Recent studies have demonstrated the power of deep re-sequencing of the whole genome or exome in understanding cancer genomes. However, targeted capture of selected genomic whole gene-body regions, rather than the whole exome, have several advantages: 1) the genes can be selected based on biology or a hypothesis; 2) mutations in promoter and intronic regions, which have important regulatory roles, can be investigated; and 3) less expensive than whole genome or whole exome sequencing. Therefore, we designed custom high-density oligonucleotide microarrays (NimbleGen Inc.) to capture approximately 1.7 Mb target regions comprising the genomic regions of 28 genes related to colorectal cancer including genes belonging to the WNT signaling pathway, as well as important transcription factors or colon-specific genes that are over expressed in colorectal cancer (CRC). The 1.7 Mb targeted regions were sequenced with a coverage ranged from 32× to 45× for the 28 genes. We identified a total of 2342 sequence variations in the CRC and corresponding adjacent normal tissues. Among them, 738 were novel sequence variations based on comparisons with the SNP database (dbSNP135). We validated 56 of 66 SNPs in a separate cohort of 30 CRC tissues using Sequenom MassARRAY iPLEX Platform, suggesting a validation rate of at least 85% (56/66). We found 15 missense mutations among the exonic variations, 21 synonymous SNPs that were predicted to change the exonic splicing motifs, 31 UTR SNPs that were predicted to occur at the transcription factor binding sites, 20 intronic SNPs located near the splicing sites, 43 SNPs in conserved transcription factor binding sites and 32 in CpG islands. Finally, we determined that rs3106189, localized to the 5' UTR of antigen presenting tapasin binding protein (TAPBP), and rs1052918, localized to the 3' UTR of transcription factor 3 (TCF3), were associated with overall survival of CRC patients.

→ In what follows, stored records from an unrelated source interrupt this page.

(** What one call of [createIndex] does, for a descriptor in the heap. *)
Lemma createIndex_run db collectionName indexSpec w d :
  heap w !! indexSpec = Some d ->
  createIndex db collectionName indexSpec w =
  match db_collection db collectionName with
  | Some e => (with_console w [failure_report e d collectionName], Returned tt)
  | None =>
      if is_id_index d then
        (with_console w [(Info, SkippingIdIndex collectionName)], Returned tt)
      else
        let options := fresh (dom (heap w)) in
        let w1 := {| heap := <[options := forwarded_options d]> (heap w);
                     requests := requests w ++ [request_for collectionName d];
                     console := console w |} in
        match db_createIndex db (requests w) (request_for collectionName d) with
        | Some e => (with_console w1 [failure_report e d collectionName], Returned tt)
        | None =>
            (with_console w1 [(Success, CreatedIndex (label_of d) collectionName)],
             Returned tt)
        end
  end.
Proof.
  intros H. pose proof (fresh_ref_differs _ _ _ H) as Hne.
  unfold createIndex, try_catch, collection.
  destruct (db_collection db collectionName) as [e|].
  - unfold bind, throw. apply handler_run. exact H.
  - unfold bind at 1. unfold ret. unfold bind at 1. unfold read at 1. rewrite H.
    fold (is_id_index d). destruct (is_id_index d); [reflexivity|].
    unfold bind, read, spread, delete_field, driver_createIndex, logger.
    rewrite !H. cbn [heap requests console default from_option id].
    rewrite !alter_insert_eq, !lookup_insert_eq, ?H.
    cbn [heap requests console default from_option id].
    fold (forwarded_options d). fold (request_for collectionName d).
    destruct (db_createIndex db (requests w) (request_for collectionName d)) as [e|].
    + apply handler_run. cbn [heap]. now rewrite lookup_insert_ne.
    + cbn [heap requests console]. rewrite lookup_insert_ne by exact Hne.
      rewrite H. reflexivity.
Qed.

(** With [undefined] for a descriptor nothing is written to the heap. *)
Lemma createIndex_run_no_object db collectionName indexSpec w :
  heap w !! indexSpec = None ->
  heap (fst (createIndex db collectionName indexSpec w)) = heap w.
Proof.
  intros H.
  unfold createIndex, try_catch, collection, index_label, bind, read, throw, ret,
    logger.
  destruct (db_collection db collectionName) as [e|]; rewrite ?H;
    try destruct (is_duplicate_index e); rewrite ?H; try reflexivity;
    cbn [fst heap]; destruct (is_duplicate_index type_error); rewrite ?H;
    reflexivity.
Qed.

(** The objects of the heap are the same after a call. *)
Lemma createIndex_frame db collectionName indexSpec w ref o :
  heap w !! ref = Some o ->
  heap (fst (createIndex db collectionName indexSpec w)) !! ref = Some o.
Proof.
  intros Ho. destruct (heap w !! indexSpec) as [d|] eqn:H.
  - rewrite (createIndex_run _ _ _ _ _ H).
    pose proof (fresh_ref_differs _ _ _ Ho) as Hne.
    destruct (db_collection db collectionName); [exact Ho|].
    destruct (is_id_index d); [exact Ho|]. cbv zeta.
    destruct (db_createIndex _ _ _); cbn [fst heap with_console];
      now rewrite lookup_insert_ne.
  - now rewrite createIndex_run_no_object.
Qed.

Lemma lookup_delete_prop f g (o : props) :
  lookup_prop f (delete_prop g o)
  = if String.eqb g f then None else lookup_prop f o.
Proof.
  unfold delete_prop. induction o as [|[k v] o IH]; cbn [List.filter lookup_prop fst].
  - now destruct (String.eqb g f).
  - destruct (String.eqb_spec k g) as [->|Hkg]; cbn [negb lookup_prop].
    + rewrite IH. now destruct (String.eqb g f).
    + rewrite IH. destruct (String.eqb_spec k f) as [->|Hkf]; [|reflexivity].
      destruct (String.eqb_spec g f); congruence.
Qed.

Lemma forwarded_options_filter (d : props) :
  forwarded_options d
  = List.filter (fun kv => negb (String.eqb (fst kv) "key" || String.eqb (fst kv) "v"
                                 || String.eqb (fst kv) "ns")) d.
Proof.
  unfold forwarded_options, delete_prop.
  induction d as [|[k v] d IH]; [reflexivity|]. cbn [List.filter fst].
  destruct (String.eqb k "key"); cbn [negb orb List.filter fst]; [exact IH|].
  destruct (String.eqb k "v"); cbn [negb orb List.filter fst]; [exact IH|].
  destruct (String.eqb k "ns"); cbn [negb orb List.filter fst]; [exact IH|].
  now rewrite IH.
Qed.

Lemma createIndex_isolates_errors_run db collectionName indexSpec w d :
  heap w !! indexSpec = Some d ->
  exists w', createIndex db collectionName indexSpec w = (w', Returned tt).
Proof.
  intros H. rewrite (createIndex_run _ _ _ _ _ H).
  destruct (db_collection db collectionName); [eauto|].
  destruct (is_id_index d); [eauto|]. cbv zeta.
  destruct (db_createIndex _ _ _); eauto.
Qed.

Lemma prefix_app t : forall s,
  String.prefix t s = true <-> exists post, s = String.append t post.
Proof.
  induction t as [|a t IH]; intros s.
  - split; [intros _; now exists s | now destruct s].
  - destruct s as [|b s]; cbn [String.prefix].
    + split; [discriminate | intros [post H]; discriminate H].
    + destruct (ascii_dec a b) as [->|Hab].
      * rewrite IH. split; intros [post H]; exists post.
        -- change (String b s = String b (String.append t post)). now rewrite H.
        -- change (String b s = String b (String.append t post)) in H.
           now injection H.
      * split; [discriminate|]. intros [post H].
        change (String b s = String a (String.append t post)) in H. congruence.
Qed.

(** [s.includes(t)]: [t] occurs in [s]. *)
Lemma string_includes_spec s t :
  string_includes s t = true
  <-> exists pre post, s = String.append pre (String.append t post).
Proof.
  induction s as [|a s IH]; cbn [string_includes]; rewrite orb_true_iff.
  - rewrite prefix_app. split.
    + intros [[post H]|H]; [now exists EmptyString, post | discriminate H].
    + intros ([|c pre] & post & H); [left; now exists post | discriminate H].
  - rewrite prefix_app, IH. split.
    + intros [[post H]|(pre & post & H)].
      * now exists EmptyString, post.
      * exists (String a pre), post.
        change (String a s
                = String a (String.append pre (String.append t post))).
        now rewrite H.
    + intros ([|c pre] & post & H).
      * left. now exists post.
      * right. exists pre, post.
        change (String a s
                = String c (String.append pre (String.append t post))) in H.
        now injection H.
Qed.

(** The errors the [catch] block takes for a duplicate index: those of code
    85 and those whose message has "already exists" in it. *)
Lemma is_duplicate_index_spec e :
  is_duplicate_index e = true
  <-> code e = VNum 85
      \/ exists pre post,
           message e = String.append pre (String.append "already exists" post).
Proof.
  unfold is_duplicate_index. rewrite orb_true_iff, string_includes_spec.
  assert (H : strict_eq (code e) (VNum 85) = true <-> code e = VNum 85).
  { destruct (code e); simpl; try (split; congruence).
    rewrite Z.eqb_eq. split; congruence. }
  now rewrite H.
Qed.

最近的研究表明,通过深度重测序整个基因组或外显子来了解癌症基因组具有强大的功能。然而,相对于整个外显子,靶向捕获选定的基因组全基因体区域具有以下几个优势:1)可以根据生物学或假说选择基因;2)可以研究具有重要调控作用的启动子和内含子区域的突变;3)比全基因组或全外显子测序更经济。因此,我们设计了定制的高密度寡核苷酸微阵列(NimbleGen Inc.),以捕获大约 1.7 Mb 的目标区域,其中包括与结直肠癌相关的 28 个基因的基因组区域,这些基因属于 WNT 信号通路,以及在结直肠癌(CRC)中过度表达的重要转录因子或结肠特异性基因。用覆盖度在 32×至 45×之间的方法对 28 个基因的 1.7 Mb 靶向区域进行测序。我们在 CRC 和相应的相邻正常组织中共鉴定出 2342 种序列变异。其中,基于与 SNP 数据库(dbSNP135)的比较,有 738 种是新的序列变异。我们在 30 例 CRC 组织的另一个队列中使用Sequenom MassARRAY iPLEX 平台验证了 66 个 SNP 中的 56 个,这表明验证率至少为 85%(56/66)。我们在外显子变异中发现了 15 个错义突变,21 个预测会改变外显子剪接基序的同义 SNP,31 个预测发生在转录因子结合位点的 UTR SNP,20 个位于剪接位点附近的内含子 SNP,43 个 SNP 位于保守的转录因子结合位点,32 个位于 CpG 岛。最后,我们确定位于抗原呈递 tapasin 结合蛋白(TAPBP)5'UTR 的 rs3106189 和位于转录因子 3(TCF3)3'UTR 的 rs1052918 与 CRC 患者的总生存时间有关。